Vutrisiran is the first gene silencer to demonstrate clear clinical benefit. To date, vutrisiran has been approved for the treatment of ATTR with neuropathy following the positive results of the HELIOS-A study. The Phase 3 HELIOS-B study was developed to evaluate the drug's efficacy in patients with ATTR-CA. The results demonstrated a 28% reduction in all-cause mortality and cardiovascular events in the population treated with vutrisiran. We present the case of a 59-year-old patient previously diagnosed with TTR amyloidosis due to the Val-Met 30 mutation with multisystem involvement. This is an extremely complex patient, with symptom onset at age 35 with paresthesias of the lower limbs and subsequent diagnosis of variant amyloidosis. He was therefore initiated on tafamidis with poor results.
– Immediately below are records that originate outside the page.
(* ===== verification/Doubles.v ===== *)
(** * flow/dummy_kafka_factory.go: the stub factory of the tests

    A factory whose four functions are fields.  The mocks it hands out are
    generated by gomock: a call that is not expected, or not expected any more,
    fails the test, which is a [Panic] here; an expected call returns the values
    it was given or zero values.  With the stubs, the behaviour of the
    Elasticsearch consumer when workers cannot be made
    (flow/barito_consumer_service_test.go, [SpawnWorkerError]). *)
From stdpp Require Import base gmap strings list.
From Stdlib Require Import ZArith Lia.
From S2P Require Import Prelude GoString Errors KafkaAdmin Json Timber Convert Regexp.
From S2P Require Import Metrics Redact Elastic Producer ConsumerService.

Local Open Scope Z_scope.
Local Open Scope go_scope.

(** A mock consumer: the methods expected any number of times. *)
Record mockConsumer := mkMockConsumer { expected : list string }.

(** A mock admin: what [Topics] returns when it is expected, and how many calls
    of [Close] are expected, [None] being any number. *)
Record mockAdmin := mkMockAdmin { mock_topics : option (list string); mock_close : option nat }.

#[export] Instance mockAdmin_KafkaAdmin : KafkaAdmin mockAdmin := {|
  ka_RefreshTopics := throw;
  ka_SetTopics _ := throw;
  ka_Topics := fun a => match mock_topics a with Some ts => Ret (ts, a) | None => Panic end;
  ka_AddTopic _ := throw;
  ka_Exist _ := throw;
  ka_CreateTopic _ _ _ := throw;
  ka_Close := fun a =>
    match mock_close a with
    | None => Ret (tt, a)
    | Some O => Panic
    | Some (S n) => Ret (tt, mkMockAdmin (mock_topics a) (Some n))
    end
|}.

(** Each function returns its result, nil being [None], and its error. *)
Record dummyKafkaFactory (P : Type) := mkDummyFactory {
  MakeKafkaAdminFunc : option mockAdmin * option string;
  MakeClusterConsumerFunc : string → string → Z → option mockConsumer * option string;
  MakeSyncProducerFunc : option P * option string
}.
Arguments mkDummyFactory {P}.
Arguments MakeKafkaAdminFunc {P}.
Arguments MakeClusterConsumerFunc {P}.
Arguments MakeSyncProducerFunc {P}.

Section Dummy.
Context {P : Type}.
Abbreviation dummy := (dummyKafkaFactory P).

(** [MakeConsumerWorkerFunc] always returns nil. *)
Definition NewDummyKafkaFactory : dummy :=
  mkDummyFactory (None, None) (fun _ _ _ => (None, None)) (None, None).

Definition Expect_MakeClusterConsumer_AlwaysError (errMsg : string) (f : dummy) : dummy :=
  mkDummyFactory (MakeKafkaAdminFunc f) (fun _ _ _ => (None, Some errMsg))
    (MakeSyncProducerFunc f).

Definition any_consumer : mockConsumer :=
  mkMockConsumer ["Messages"; "Notifications"; "Errors"; "Close"].

Definition Expect_MakeClusterConsumer_AlwaysSuccess (f : dummy) : dummy :=
  mkDummyFactory (MakeKafkaAdminFunc f) (fun _ _ _ => (Some any_consumer, None))
    (MakeSyncProducerFunc f).

Definition Expect_MakeClusterConsumer_ConsumerSpawnWorkerErrorCase
    (newTopicEventName errMsg : string) (f : dummy) : dummy :=
  mkDummyFactory (MakeKafkaAdminFunc f)
    (fun _ topic _ => if String.eqb topic newTopicEventName then (Some any_consumer, None)
                      else (None, Some errMsg))
    (MakeSyncProducerFunc f).

Definition set_admin_func (r : option mockAdmin * option string) (f : dummy) : dummy :=
  mkDummyFactory r (MakeClusterConsumerFunc f) (MakeSyncProducerFunc f).

Definition Expect_MakeKafkaAdmin_AlwaysError (errMsg : string) (f : dummy) : dummy :=
  set_admin_func (None, Some errMsg) f.
Definition Expect_MakeKafkaAdmin_ConsumerServiceSuccess (topics : list string) (f : dummy)
    : dummy :=
  set_admin_func (Some (mkMockAdmin (Some topics) None), None) f.
(** The topics are not used. *)
Definition Expect_MakeKafkaAdmin_ProducerServiceSuccess (topics : list string) (f : dummy)
    : dummy :=
  set_admin_func (Some (mkMockAdmin None (Some 1%nat)), None) f.
Definition Expect_MakeSyncProducerFunc_AlwaysError (errMsg : string) (f : dummy) : dummy :=
  mkDummyFactory (MakeKafkaAdminFunc f) (MakeClusterConsumerFunc f) (None, Some errMsg).
End Dummy.

#[export] Instance dummy_ConsumerFactory {P}
    : ConsumerService.ConsumerFactory (dummyKafkaFactory P) mockAdmin := {|
  ConsumerService.MakeClusterConsumer g t o f := ((MakeClusterConsumerFunc f g t o).2, f);
  ConsumerService.MakeKafkaAdmin f := (MakeKafkaAdminFunc f, f)
|}.
#[export] Instance dummy_ProducerFactory {P}
    : Producer.ProducerFactory (dummyKafkaFactory P) mockAdmin P := {|
  Producer.MakeSyncProducer f := (MakeSyncProducerFunc f, f);
  Producer.MakeKafkaAdmin f := (MakeKafkaAdminFunc f, f)
|}.

(** ** When the workers of the topics cannot be made *)
Section SpawnErrors.
Context {P K T : Type} `{!EsClient K} `{!TimedMap T} `{!ProtoCodec}.
Variable cfg : ConsumerService.config.
Variable f0 : dummyKafkaFactory P.
Variable errMsg : string.
Variable topics : list string.
Abbreviation svc := (ConsumerService.service (dummyKafkaFactory P) mockAdmin K T).

(** The factory of the test, and the topics it cannot make a worker for. *)
Definition spawn_error_factory : dummyKafkaFactory P :=
  Expect_MakeClusterConsumer_ConsumerSpawnWorkerErrorCase (newTopicEventName cfg) errMsg
    (Expect_MakeKafkaAdmin_ConsumerServiceSuccess topics f0).
Definition matches (topic : string) : bool :=
  HasPrefix topic (ConsumerService.topicPrefix cfg) &&
  HasSuffix topic (ConsumerService.topicSuffix cfg).
Definition matching : list string := List.filter matches topics.

Definition spawn_failed : error :=
  EConcat ErrSpawnWorker (EConcat ErrConsumerWorker (EExt errMsg)).

(** The service after its event worker [w] was started. *)
Definition listening (w : nat) (s : svc) : Prop :=
  ConsumerService.factory s = spawn_error_factory ∧ workerMap s = ∅ ∧
  is_Some (ConsumerService.admin s) ∧ newTopicEventWorker s = Some w.

Lemma start_topic_fails w (s : svc) topic :
  listening w s → topic ≠ newTopicEventName cfg →
  let s' := start_topic cfg s topic in
  listening w s' ∧
  (if matches topic then lastError s' = Some spawn_failed else lastError s' = lastError s) ∧
  closes (effects s') =
    closes (effects s) ++ (if matches topic then [AdminClosed; WorkerStopped w] else []).
Proof.
  intros (Hf & Hw & [a Ha] & Hn) Ht. unfold start_topic. fold (matches topic).
  destruct (matches topic); cbn zeta; cycle 1.
  { unfold listening. rewrite app_nil_r. split_and!; eauto. }
  unfold spawnLogsWorker, MakeClusterConsumer. cbn [dummy_ConsumerFactory]. rewrite Hf.
  cbn [MakeClusterConsumerFunc spawn_error_factory
    Expect_MakeClusterConsumer_ConsumerSpawnWorkerErrorCase].
  rewrite (proj2 (String.eqb_neq _ _) Ht). cbn [fst snd].
  unfold ConsumerService.Close. cbn. rewrite Hw, Ha, Hn, map_to_list_empty.
  split; [unfold listening; cbn; split_and!; eauto|]. split; [done|].
  unfold closes. rewrite !List.filter_app. cbn. by rewrite app_nil_r.
Qed.

Lemma start_topics_fail w ts (s : svc) :
  listening w s → Forall (fun t => t ≠ newTopicEventName cfg) ts →
  let s' := foldl (start_topic cfg) s ts in
  listening w s' ∧
  lastError s' = (if existsb matches ts then Some spawn_failed else lastError s) ∧
  closes (effects s') = closes (effects s) ++
    mjoin (replicate (List.length (List.filter matches ts)) [AdminClosed; WorkerStopped w]).
Proof.
  intros Hs Hts. revert s Hs. induction Hts as [|t ts Ht _ IH]; intros s Hs; cbn zeta.
  - cbn. by rewrite app_nil_r.
  - destruct (start_topic_fails w s t Hs Ht) as (Hs1 & He1 & Hc1).
    destruct (IH _ Hs1) as (Hs2 & He2 & Hc2). cbn [foldl existsb List.filter].
    split; [exact Hs2|]. rewrite He2, Hc2, Hc1.
    destruct (matches t); cbn [orb List.length replicate].
    + split; [rewrite He1; by destruct (existsb _ _)|]. by rewrite <- app_assoc.
    + by rewrite He1, app_nil_r.
Qed.

(** When no worker can be made for the topics that are found, [Start] reports
    success: it records the error, closes the admin and the new-topic worker that
    it has just started, once for each topic, and returns nil with no worker
    running, so that the command waits for a signal with nothing to do. *)
Theorem spawn_errors_are_swallowed (fuel : nat) (uuid : string) (s : svc) :
  ConsumerService.factory s = spawn_error_factory → workerMap s = ∅ → matching ≠ [] →
  newTopicEventName cfg ∉ topics →
  ∃ s', ConsumerService.Start cfg (S fuel) uuid s = Some (Ret (None, s')) ∧
    lastError s' = Some spawn_failed ∧ workerMap s' = ∅ ∧
    closes (effects s') = closes (effects s) ++
      mjoin (replicate (List.length matching) [AdminClosed; WorkerStopped (workers s)]).
Proof.
  intros Hf Hw Hm Hn. unfold ConsumerService.Start. cbn [initAdmin].
  unfold ConsumerService.MakeKafkaAdmin. cbn [dummy_ConsumerFactory]. rewrite Hf.
  cbn [spawn_error_factory Expect_MakeClusterConsumer_ConsumerSpawnWorkerErrorCase
    Expect_MakeKafkaAdmin_ConsumerServiceSuccess set_admin_func MakeKafkaAdminFunc fst snd].
  unfold initNewTopicWorker, ConsumerService.MakeClusterConsumer.
  cbn [set_group set_made ConsumerService.factory dummy_ConsumerFactory MakeClusterConsumerFunc
    spawn_error_factory Expect_MakeClusterConsumer_ConsumerSpawnWorkerErrorCase].
  rewrite String.eqb_refl. cbn.
  match goal with |- context [foldl (start_topic cfg) ?x topics] => set (s1 := x) end.
  assert (listening (workers s) s1) as Hl by (unfold listening, s1; cbn; eauto).
  destruct (start_topics_fail (workers s) topics s1 Hl) as ((_ & Hw2 & _) & He & Hc).
  { apply Forall_forall. intros t Ht ->. by apply Hn. }
  eexists. split; [reflexivity|]. rewrite He, Hc. split_and!; [|exact Hw2|].
  - destruct (existsb matches topics) eqn:Hx; [done|]. exfalso. apply Hm. unfold matching.
    clear -Hx. induction topics as [|t ts IH]; [done|]. cbn in *.
    apply orb_false_iff in Hx as [-> Hx]. by apply IH.
  - f_equal. unfold s1. cbn. by rewrite closes_app, app_nil_r.
Qed.
End SpawnErrors.

Section Witnesses.
Import Elastic.Fake Regexp.Literal.
Local Instance codec : ProtoCodec := {|
  proto_Marshal_Timber t := Timestamp t;
  proto_Marshal_TimberCollection tc := EmptyString;
  proto_Unmarshal_Timber s := inl (mkTimber None s None);
  proto_Unmarshal_TimberCollection s := inl (mkTimberCollection None []);
  jsonpb_MarshalToString _ := ("{}", None)
|}.

(** The test: one topic that matches, one that does not. *)
Definition test_cfg : ConsumerService.config :=
  ConsumerService.mkConfig "" false "" "_logs" 0 0 "new_topic_events".
Definition test_topics : list string := ["abc_logs"; "abc"].

Lemma spawn_errors_are_swallowed_witness :
  let s := NewBaritoConsumerService
             (spawn_error_factory (P := unit) test_cfg NewDummyKafkaFactory "some-error" test_topics)
             es0 DummyRedactor in
  ∃ s', ConsumerService.Start test_cfg 1 "u" s = Some (Ret (None, s')) ∧
    lastError s' = Some (spawn_failed "some-error") ∧ workerMap s' = ∅ ∧
    closes (effects s') = [AdminClosed; WorkerStopped 0].
Proof.
  intros s. refine (spawn_errors_are_swallowed test_cfg NewDummyKafkaFactory "some-error"
    test_topics 0 "u" s eq_refl eq_refl _ _); [done|].
  intros [?|[?|[]%not_elem_of_nil]%elem_of_cons]%elem_of_cons; discriminate.
Defined.
End Witnesses.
Approximately 2 years later, he underwent a liver transplant and began treatment with patisiran. Over the years, the neurological condition progressively worsened, leading to almost total disability, forcing the patient to use a walker or, alternatively, a wheelchair. Over the years, progressive infiltration of the myocardium and conduction system was observed, requiring the implantation of a dual-chamber PMK for MNSA. The echocardiogram showed a moderate reduction in global systolic function (EF 40%) with concentric wall hypertrophy (SIV 16 mm, PP 12 mm, DTD 45 mm) with apical sparing (GLS -9), right ventricular hypertrophy with preserved longitudinal function, and diffuse thickening of the valvular apparatus. After several years of therapy with patisiran, the patient was switched to vutrisiran due to significant progressive polyneuropathy (as we know, to date, this drug is prescribed only by neurologists, despite the results of the HELIOS-B trial). The patient was referred for cardiac evaluation after two administrations of vutrisiran, reporting significant clinical improvement. At echocardiography, a striking improvement in global systolic function was observed, with a biplane EF of 52% and a GSL of -11% (at the previous follow-up, global systolic function was moderately reduced, EF 40%). This case highlights the importance and efficacy of this new drug, which can significantly improve global systolic function, thus resulting in an improvement in quality of life and functional capacity.